Marines order 24-hour pause in flight operations for all non-deployed aircraft
Jeff Schogol, Marine Corps Times
Editor’s note: This story was first published at 8:04 p.m. EDT on August 3, 2016.
The head of Marine Corps aviation has ordered all non-deployed aircraft to stand down for 24 hours following three recent F/A-18 crashes, two of which were fatal.
Lt. Gen. Jon Davis told wing commanders on Wednesday that non-deployed squadrons must take “an operational pause” within the next seven business days, said Marine Corps spokeswoman Capt. Sarah Burns. The move is different than grounding aircraft, she said.
Commanders can decide which day to take the pause, during which aircraft are typically inspected, Burns said.
She could not say what specifically prompted Davis’ decision, which was approved by Marine Commandant Gen. Robert Neller.
Three Marine Corps F/A-18s have crashed in the last two months. Marine Capt. Jeff Kuss, a Blue Angels pilot, was killed on June 2 when his Hornet crashed shortly after takeoff in Smyrna, Tennessee. On July 28, Marine Maj. Richard Norton, a graduate of the Navy’s TOPGUN school, was killed when his F/A-18C crashed near Marine Air Ground Combat Center Twentynine Palms, California.
Then on Tuesday, a Navy pilot safely ejected from an F/A-18C that was on loan from the Marine Corps. The Hornet went down near Naval Air Station Fallon, Nevada.

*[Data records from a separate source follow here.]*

(** X9. [get_initial_ttl] raises the list-index error exactly on a flow
    without packets, and the layer-lookup error exactly when some packet of
    the flow has no IP layer; it raises nothing else. *)
Theorem initial_ttl_errors (self : Barks) :
  (get_initial_ttl self = Raise (IndexError "list index out of range")
   <-> packets (feature self) = [])
  /\ (get_initial_ttl self = Raise (IndexError "Layer ['IP'] not found")
      <-> Exists (fun pd => IP (fst pd) = None) (packets (feature self)))
  /\ (forall e, get_initial_ttl self = Raise e ->
        e = IndexError "list index out of range"
        \/ e = IndexError "Layer ['IP'] not found").
Proof.
  unfold get_initial_ttl. cbv zeta.
  destruct (comprehension _ (packets (feature self))) as [ts|e] eqn:E.
  - (* every lookup succeeded *)
    pose proof (comprehension_ttl_ok_inv _ _ E) as Hall.
    assert (Hno : ~ Exists (fun pd => IP (fst pd) = None) (packets (feature self))).
    { intro Hex. apply Exists_exists in Hex. destruct Hex as [pd [Hin Hn]].
      rewrite Forall_forall in Hall. exact (Hall pd Hin Hn). }
    destruct (packets (feature self)) as [|[p d] rest].
    + cbn in E. injection E as <-. cbn.
      split; [split; reflexivity|]. split.
      * split; [discriminate | intro H; inversion H].
      * intros e H. left. congruence.
    + cbn [comprehension] in E.
      destruct (rbind (getlayer_IP (fst (p, d))) _); [|discriminate].
      cbn [rbind] in E. destruct (comprehension _ rest); [|discriminate].
      injection E as <-. cbn.
      split; [split; discriminate|]. split.
      * split; [discriminate | intro H; contradiction].
      * intros e H. discriminate.
  - (* some lookup failed *)
    pose proof (comprehension_ttl_raised _ _ E) as Hex.
    rewrite (comprehension_ttl_raises _ Hex) in E. injection E as <-.
    cbn [rbind]. split.
    + split; [discriminate|].
      intro Hnil. rewrite Hnil in Hex. inversion Hex.
    + split.
      * split; [intros _; exact Hex | reflexivity].
      * intros e H. right. congruence.
Qed.

Lemma initial_ttl_errors_witness :
  get_initial_ttl (mkBarks flow_empty) = Raise (IndexError "list index out of range")
  /\ get_initial_ttl (mkBarks flow_mixed) = Raise (IndexError "Layer ['IP'] not found").
Proof.
  destruct (initial_ttl_errors (mkBarks flow_empty)) as (Hnil & _).
  destruct (initial_ttl_errors (mkBarks flow_mixed)) as (_ & Hex & _).
  split.
  - apply Hnil. reflexivity.
  - apply Hex. apply Exists_cons_tl. apply Exists_cons_hd. reflexivity.
Defined.

(** ** The total-* getters called again, and in another order *)

Section TotalsAgain.

Variable get_if_hwaddr : string -> string.

(** X10. A total-* getter is not idempotent once [row] has left 1: called
    twice on the same accountant it adds the flow's statistic twice.  While
    [row] is 1 both calls return 0. *)
Theorem total_getter_called_twice (c : counter) (self : Barks) (s : ClassAttrs) :
  let v1 := fst (get_total get_if_hwaddr c self s) in
  let v2 := fst (get_total get_if_hwaddr c self
                   (snd (get_total get_if_hwaddr c self s))) in
  (row s = 1 -> v1 = 0 /\ v2 = 0)
  /\ (row s <> 1 ->
      v1 = total c s + per_flow get_if_hwaddr c self
      /\ v2 = total c s + 2 * per_flow get_if_hwaddr c self).
Proof.
  rewrite !get_total_run. cbv zeta. cbn [fst snd].
  rewrite row_set_total, total_set_total.
  assert (Hcc : counter_eqb c c = true) by (apply counter_eqb_eq; reflexivity).
  rewrite Hcc. split.
  - intro H1. apply Z.eqb_eq in H1. rewrite H1. split; apply Z.sub_diag.
  - intro H1. apply Z.eqb_neq in H1. rewrite H1. split; lia.
Qed.

(** X11. Calls of total-* getters commute on the class attributes, whatever
    the accountants and the counters; and the value a getter returns does
    not depend on an earlier call of the getter of another counter. *)
Theorem total_getters_commute (c1 c2 : counter) (a b : Barks) (s : ClassAttrs) :
  snd (get_total get_if_hwaddr c1 a (snd (get_total get_if_hwaddr c2 b s)))
  = snd (get_total get_if_hwaddr c2 b (snd (get_total get_if_hwaddr c1 a s)))
  /\ (c1 <> c2 ->
      fst (get_total get_if_hwaddr c1 a (snd (get_total get_if_hwaddr c2 b s)))
      = fst (get_total get_if_hwaddr c1 a s)).
Proof.
  rewrite !get_total_run. cbv zeta. cbn [fst snd].
  rewrite !row_set_total, !total_set_total. split.
  - destruct (row s =? 1); destruct c1, c2;
      cbn [counter_eqb set_total set_total_bytes_sent set_total_bytes_received
           set_total_forward_header_bytes set_total_reverse_header_bytes
           total_bytes_sent total_bytes_received total_forward_header_bytes
           total_reverse_header_bytes row total];
      rewrite ?Z.sub_diag; try reflexivity;
      unfold set_total_bytes_sent, set_total_bytes_received,
        set_total_forward_header_bytes, set_total_reverse_header_bytes;
      cbn [total_bytes_sent total_bytes_received total_forward_header_bytes
           total_reverse_header_bytes row];
      f_equal; lia.
  - intro Hne. destruct (counter_eqb c1 c2) eqn:E; [|reflexivity].
    apply counter_eqb_eq in E. contradiction.
Qed.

Marine Corps aviation is suffering from a perfect storm that has caused the number of flyable aircraft to plunge in the last five years. Budget cuts have postponed maintenance for aircraft that have been flown hard during 15 years of combat and led to a shortage of spare parts, especially for CH-53E Super Stallion helicopters.
The service is also in the process of transitioning to the F-35 joint strike fighter, but delays in the program have forced the service to fly its Hornets, AV-8B Harrier II jump jets and EA-6B Prowlers longer than anticipated.
Last summer, only 378 of the Marine Corps’ required flightline inventory of 1,065 fixed- and rotary-wing aircraft could fly, Davis said at an Aug. 1 think tank event in Washington. Since then, roughly 80 more aircraft have become flightworthy, he said.
With fewer aircraft flying, Marine pilots are not getting the flight hours they need, but the service is slowly improving, Davis said. The Marine Corps is trying to get pilots the appropriate number of flight hours by 2020.
At the Aug. 1 event, Davis was asked if Marine pilots’ lives were in danger as a result of the drop in flight hours.
“I do not think we’re unsafe, but we’re not as proficient as we should be,” he said. “We don’t let units fly that are unsafe.”
Davis added that he tracks all Marine squadrons’ weekly flight hours, noting that Norton’s unit, Marine Fighter Attack Squadron 232, was “doing OK.”
On Jan. 14, two CH-53E helicopters from Marine Heavy Helicopter Squadron 463 crashed off Hawaii, killing 12 Marines. Davis has said the CH-53E helicopter crews had enough training for the mission they were doing, but they probably needed more training before they could fly in combat.
“We don’t know what happened out there — I won’t know until that investigation that comes out,” he told reporters on July 6. “I grieve for every one of the families. That’s the hardest part for me. I’m the deputy commandant for aviation and I lost 12 great Marines. That’s what I think about every day.”
About four months before that crash, another CH-53E Super Stallion made a hard landing in North Carolina. One Marine was killed and 11 others injured. In May 2015, an MV-22B Osprey crashed in Hawaii, leaving two Marines dead and 20 more injured.
Marine aviation deaths hit a five-year high in September 2015.